Brief: Print the following entries without any change.

Supplied entries:
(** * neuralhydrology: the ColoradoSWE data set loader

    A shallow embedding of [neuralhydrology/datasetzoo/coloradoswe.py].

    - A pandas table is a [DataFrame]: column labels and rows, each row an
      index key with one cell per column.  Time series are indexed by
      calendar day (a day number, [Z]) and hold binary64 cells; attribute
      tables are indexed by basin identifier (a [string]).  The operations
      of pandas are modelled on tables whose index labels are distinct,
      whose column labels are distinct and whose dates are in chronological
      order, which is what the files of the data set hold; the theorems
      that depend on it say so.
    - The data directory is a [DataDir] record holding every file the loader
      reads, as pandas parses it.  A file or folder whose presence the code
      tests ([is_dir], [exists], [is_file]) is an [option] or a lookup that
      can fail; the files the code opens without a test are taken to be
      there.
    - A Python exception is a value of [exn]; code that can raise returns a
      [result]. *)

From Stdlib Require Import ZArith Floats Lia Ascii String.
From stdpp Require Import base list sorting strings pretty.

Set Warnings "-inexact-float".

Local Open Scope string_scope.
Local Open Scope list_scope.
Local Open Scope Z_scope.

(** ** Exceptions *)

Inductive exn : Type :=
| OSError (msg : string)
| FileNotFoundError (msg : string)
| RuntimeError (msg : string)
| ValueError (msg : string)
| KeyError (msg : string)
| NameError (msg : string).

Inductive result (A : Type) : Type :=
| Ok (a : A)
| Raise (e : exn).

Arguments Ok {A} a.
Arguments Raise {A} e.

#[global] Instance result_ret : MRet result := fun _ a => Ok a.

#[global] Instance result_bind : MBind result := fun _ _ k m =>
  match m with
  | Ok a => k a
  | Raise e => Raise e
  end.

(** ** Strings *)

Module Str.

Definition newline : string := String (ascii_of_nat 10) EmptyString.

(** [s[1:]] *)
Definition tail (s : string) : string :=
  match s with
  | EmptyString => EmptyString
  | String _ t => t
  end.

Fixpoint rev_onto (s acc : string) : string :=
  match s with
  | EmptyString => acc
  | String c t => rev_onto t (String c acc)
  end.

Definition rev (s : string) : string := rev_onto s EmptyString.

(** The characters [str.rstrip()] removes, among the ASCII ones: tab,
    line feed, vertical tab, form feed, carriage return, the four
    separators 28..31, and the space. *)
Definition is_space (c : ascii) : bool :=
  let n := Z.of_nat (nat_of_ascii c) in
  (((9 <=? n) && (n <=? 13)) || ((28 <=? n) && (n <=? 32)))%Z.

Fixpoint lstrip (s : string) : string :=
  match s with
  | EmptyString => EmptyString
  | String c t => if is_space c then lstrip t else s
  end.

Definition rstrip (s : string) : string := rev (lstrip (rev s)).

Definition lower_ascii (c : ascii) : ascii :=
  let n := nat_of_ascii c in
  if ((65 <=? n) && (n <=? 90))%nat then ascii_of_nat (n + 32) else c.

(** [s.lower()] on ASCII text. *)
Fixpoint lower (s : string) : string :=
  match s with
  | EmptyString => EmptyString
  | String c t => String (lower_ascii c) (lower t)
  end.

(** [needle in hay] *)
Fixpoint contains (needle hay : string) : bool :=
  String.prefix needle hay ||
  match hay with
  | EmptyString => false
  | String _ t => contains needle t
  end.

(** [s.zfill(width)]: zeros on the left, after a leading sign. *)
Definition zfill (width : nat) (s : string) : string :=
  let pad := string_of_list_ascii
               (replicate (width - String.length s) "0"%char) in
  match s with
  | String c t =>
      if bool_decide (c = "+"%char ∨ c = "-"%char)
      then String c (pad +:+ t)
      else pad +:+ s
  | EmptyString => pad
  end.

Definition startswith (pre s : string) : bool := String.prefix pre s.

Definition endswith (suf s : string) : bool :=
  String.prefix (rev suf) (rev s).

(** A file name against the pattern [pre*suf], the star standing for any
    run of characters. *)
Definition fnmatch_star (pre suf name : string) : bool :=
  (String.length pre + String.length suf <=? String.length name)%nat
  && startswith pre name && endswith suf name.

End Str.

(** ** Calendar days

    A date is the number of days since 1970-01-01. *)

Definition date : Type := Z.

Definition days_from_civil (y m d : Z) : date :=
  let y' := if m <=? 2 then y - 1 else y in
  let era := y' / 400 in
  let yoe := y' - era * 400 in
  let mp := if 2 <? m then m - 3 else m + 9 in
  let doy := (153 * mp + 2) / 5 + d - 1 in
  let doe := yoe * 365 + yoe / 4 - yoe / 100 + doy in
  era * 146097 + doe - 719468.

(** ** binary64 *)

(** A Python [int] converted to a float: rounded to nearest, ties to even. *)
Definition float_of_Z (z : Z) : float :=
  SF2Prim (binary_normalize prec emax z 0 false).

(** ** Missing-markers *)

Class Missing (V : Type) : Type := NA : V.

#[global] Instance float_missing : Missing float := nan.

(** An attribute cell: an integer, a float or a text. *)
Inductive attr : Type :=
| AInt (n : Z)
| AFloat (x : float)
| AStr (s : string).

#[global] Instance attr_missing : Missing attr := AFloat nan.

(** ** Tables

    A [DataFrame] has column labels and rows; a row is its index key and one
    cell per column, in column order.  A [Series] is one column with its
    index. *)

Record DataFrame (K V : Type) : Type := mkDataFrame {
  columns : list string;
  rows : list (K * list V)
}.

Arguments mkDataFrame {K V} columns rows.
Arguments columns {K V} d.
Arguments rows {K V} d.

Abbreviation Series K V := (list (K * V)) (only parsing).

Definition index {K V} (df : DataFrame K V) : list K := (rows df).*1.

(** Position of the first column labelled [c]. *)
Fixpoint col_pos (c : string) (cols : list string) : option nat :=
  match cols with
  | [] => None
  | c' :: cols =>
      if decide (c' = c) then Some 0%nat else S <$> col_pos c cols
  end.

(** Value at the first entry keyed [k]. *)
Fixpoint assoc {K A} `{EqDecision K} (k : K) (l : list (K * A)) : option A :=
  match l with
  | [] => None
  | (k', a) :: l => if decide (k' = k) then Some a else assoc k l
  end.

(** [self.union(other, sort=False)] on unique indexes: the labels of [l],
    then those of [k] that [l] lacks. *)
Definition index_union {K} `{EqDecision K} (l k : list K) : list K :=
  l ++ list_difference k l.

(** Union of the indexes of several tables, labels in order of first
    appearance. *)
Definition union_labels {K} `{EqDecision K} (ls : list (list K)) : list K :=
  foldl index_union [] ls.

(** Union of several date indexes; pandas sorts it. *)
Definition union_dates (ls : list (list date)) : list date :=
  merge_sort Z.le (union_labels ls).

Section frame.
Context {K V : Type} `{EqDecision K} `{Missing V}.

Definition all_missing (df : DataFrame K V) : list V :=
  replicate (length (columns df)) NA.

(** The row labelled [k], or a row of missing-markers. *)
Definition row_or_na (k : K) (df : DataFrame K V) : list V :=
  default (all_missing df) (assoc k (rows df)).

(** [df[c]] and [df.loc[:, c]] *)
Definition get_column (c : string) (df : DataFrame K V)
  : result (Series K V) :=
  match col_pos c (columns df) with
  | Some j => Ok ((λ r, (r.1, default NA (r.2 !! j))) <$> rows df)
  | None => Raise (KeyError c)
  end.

Final answer:
(** * neuralhydrology: the ColoradoSWE data set loader

    A shallow embedding of [neuralhydrology/datasetzoo/coloradoswe.py].

    - A pandas table is a [DataFrame]: column labels and rows, each row an
      index key with one cell per column.  Time series are indexed by
      calendar day (a day number, [Z]) and hold binary64 cells; attribute
      tables are indexed by basin identifier (a [string]).  The operations
      of pandas are modelled on tables whose index labels are distinct,
      whose column labels are distinct and whose dates are in chronological
      order, which is what the files of the data set hold; the theorems
      that depend on it say so.
    - The data directory is a [DataDir] record holding every file the loader
      reads, as pandas parses it.  A file or folder whose presence the code
      tests ([is_dir], [exists], [is_file]) is an [option] or a lookup that
      can fail; the files the code opens without a test are taken to be
      there.
    - A Python exception is a value of [exn]; code that can raise returns a
      [result]. *)

From Stdlib Require Import ZArith Floats Lia Ascii String.
From stdpp Require Import base list sorting strings pretty.

Set Warnings "-inexact-float".

Local Open Scope string_scope.
Local Open Scope list_scope.
Local Open Scope Z_scope.

(** ** Exceptions *)

Inductive exn : Type :=
| OSError (msg : string)
| FileNotFoundError (msg : string)
| RuntimeError (msg : string)
| ValueError (msg : string)
| KeyError (msg : string)
| NameError (msg : string).

Inductive result (A : Type) : Type :=
| Ok (a : A)
| Raise (e : exn).

Arguments Ok {A} a.
Arguments Raise {A} e.

#[global] Instance result_ret : MRet result := fun _ a => Ok a.

#[global] Instance result_bind : MBind result := fun _ _ k m =>
  match m with
  | Ok a => k a
  | Raise e => Raise e
  end.

(** ** Strings *)

Module Str.

Definition newline : string := String (ascii_of_nat 10) EmptyString.

(** [s[1:]] *)
Definition tail (s : string) : string :=
  match s with
  | EmptyString => EmptyString
  | String _ t => t
  end.

Fixpoint rev_onto (s acc : string) : string :=
  match s with
  | EmptyString => acc
  | String c t => rev_onto t (String c acc)
  end.

Definition rev (s : string) : string := rev_onto s EmptyString.

(** The characters [str.rstrip()] removes, among the ASCII ones: tab,
    line feed, vertical tab, form feed, carriage return, the four
    separators 28..31, and the space. *)
Definition is_space (c : ascii) : bool :=
  let n := Z.of_nat (nat_of_ascii c) in
  (((9 <=? n) && (n <=? 13)) || ((28 <=? n) && (n <=? 32)))%Z.

Fixpoint lstrip (s : string) : string :=
  match s with
  | EmptyString => EmptyString
  | String c t => if is_space c then lstrip t else s
  end.

Definition rstrip (s : string) : string := rev (lstrip (rev s)).

Definition lower_ascii (c : ascii) : ascii :=
  let n := nat_of_ascii c in
  if ((65 <=? n) && (n <=? 90))%nat then ascii_of_nat (n + 32) else c.

(** [s.lower()] on ASCII text. *)
Fixpoint lower (s : string) : string :=
  match s with
  | EmptyString => EmptyString
  | String c t => String (lower_ascii c) (lower t)
  end.

(** [needle in hay] *)
Fixpoint contains (needle hay : string) : bool :=
  String.prefix needle hay ||
  match hay with
  | EmptyString => false
  | String _ t => contains needle t
  end.

(** [s.zfill(width)]: zeros on the left, after a leading sign. *)
Definition zfill (width : nat) (s : string) : string :=
  let pad := string_of_list_ascii
               (replicate (width - String.length s) "0"%char) in
  match s with
  | String c t =>
      if bool_decide (c = "+"%char ∨ c = "-"%char)
      then String c (pad +:+ t)
      else pad +:+ s
  | EmptyString => pad
  end.

Definition startswith (pre s : string) : bool := String.prefix pre s.

Definition endswith (suf s : string) : bool :=
  String.prefix (rev suf) (rev s).

(** A file name against the pattern [pre*suf], the star standing for any
    run of characters. *)
Definition fnmatch_star (pre suf name : string) : bool :=
  (String.length pre + String.length suf <=? String.length name)%nat
  && startswith pre name && endswith suf name.

End Str.

(** ** Calendar days

    A date is the number of days since 1970-01-01. *)

Definition date : Type := Z.

Definition days_from_civil (y m d : Z) : date :=
  let y' := if m <=? 2 then y - 1 else y in
  let era := y' / 400 in
  let yoe := y' - era * 400 in
  let mp := if 2 <? m then m - 3 else m + 9 in
  let doy := (153 * mp + 2) / 5 + d - 1 in
  let doe := yoe * 365 + yoe / 4 - yoe / 100 + doy in
  era * 146097 + doe - 719468.

(** ** binary64 *)

(** A Python [int] converted to a float: rounded to nearest, ties to even. *)
Definition float_of_Z (z : Z) : float :=
  SF2Prim (binary_normalize prec emax z 0 false).

(** ** Missing-markers *)

Class Missing (V : Type) : Type := NA : V.

#[global] Instance float_missing : Missing float := nan.

(** An attribute cell: an integer, a float or a text. *)
Inductive attr : Type :=
| AInt (n : Z)
| AFloat (x : float)
| AStr (s : string).

#[global] Instance attr_missing : Missing attr := AFloat nan.

(** ** Tables

    A [DataFrame] has column labels and rows; a row is its index key and one
    cell per column, in column order.  A [Series] is one column with its
    index. *)

Record DataFrame (K V : Type) : Type := mkDataFrame {
  columns : list string;
  rows : list (K * list V)
}.

Arguments mkDataFrame {K V} columns rows.
Arguments columns {K V} d.
Arguments rows {K V} d.

Abbreviation Series K V := (list (K * V)) (only parsing).

Definition index {K V} (df : DataFrame K V) : list K := (rows df).*1.

(** Position of the first column labelled [c]. *)
Fixpoint col_pos (c : string) (cols : list string) : option nat :=
  match cols with
  | [] => None
  | c' :: cols =>
      if decide (c' = c) then Some 0%nat else S <$> col_pos c cols
  end.

(** Value at the first entry keyed [k]. *)
Fixpoint assoc {K A} `{EqDecision K} (k : K) (l : list (K * A)) : option A :=
  match l with
  | [] => None
  | (k', a) :: l => if decide (k' = k) then Some a else assoc k l
  end.

(** [self.union(other, sort=False)] on unique indexes: the labels of [l],
    then those of [k] that [l] lacks. *)
Definition index_union {K} `{EqDecision K} (l k : list K) : list K :=
  l ++ list_difference k l.

(** Union of the indexes of several tables, labels in order of first
    appearance. *)
Definition union_labels {K} `{EqDecision K} (ls : list (list K)) : list K :=
  foldl index_union [] ls.

(** Union of several date indexes; pandas sorts it. *)
Definition union_dates (ls : list (list date)) : list date :=
  merge_sort Z.le (union_labels ls).

Section frame.
Context {K V : Type} `{EqDecision K} `{Missing V}.

Definition all_missing (df : DataFrame K V) : list V :=
  replicate (length (columns df)) NA.

(** The row labelled [k], or a row of missing-markers. *)
Definition row_or_na (k : K) (df : DataFrame K V) : list V :=
  default (all_missing df) (assoc k (rows df)).

(** [df[c]] and [df.loc[:, c]] *)
Definition get_column (c : string) (df : DataFrame K V)
  : result (Series K V) :=
  match col_pos c (columns df) with
  | Some j => Ok ((λ r, (r.1, default NA (r.2 !! j))) <$> rows df)
  | None => Raise (KeyError c)
  end.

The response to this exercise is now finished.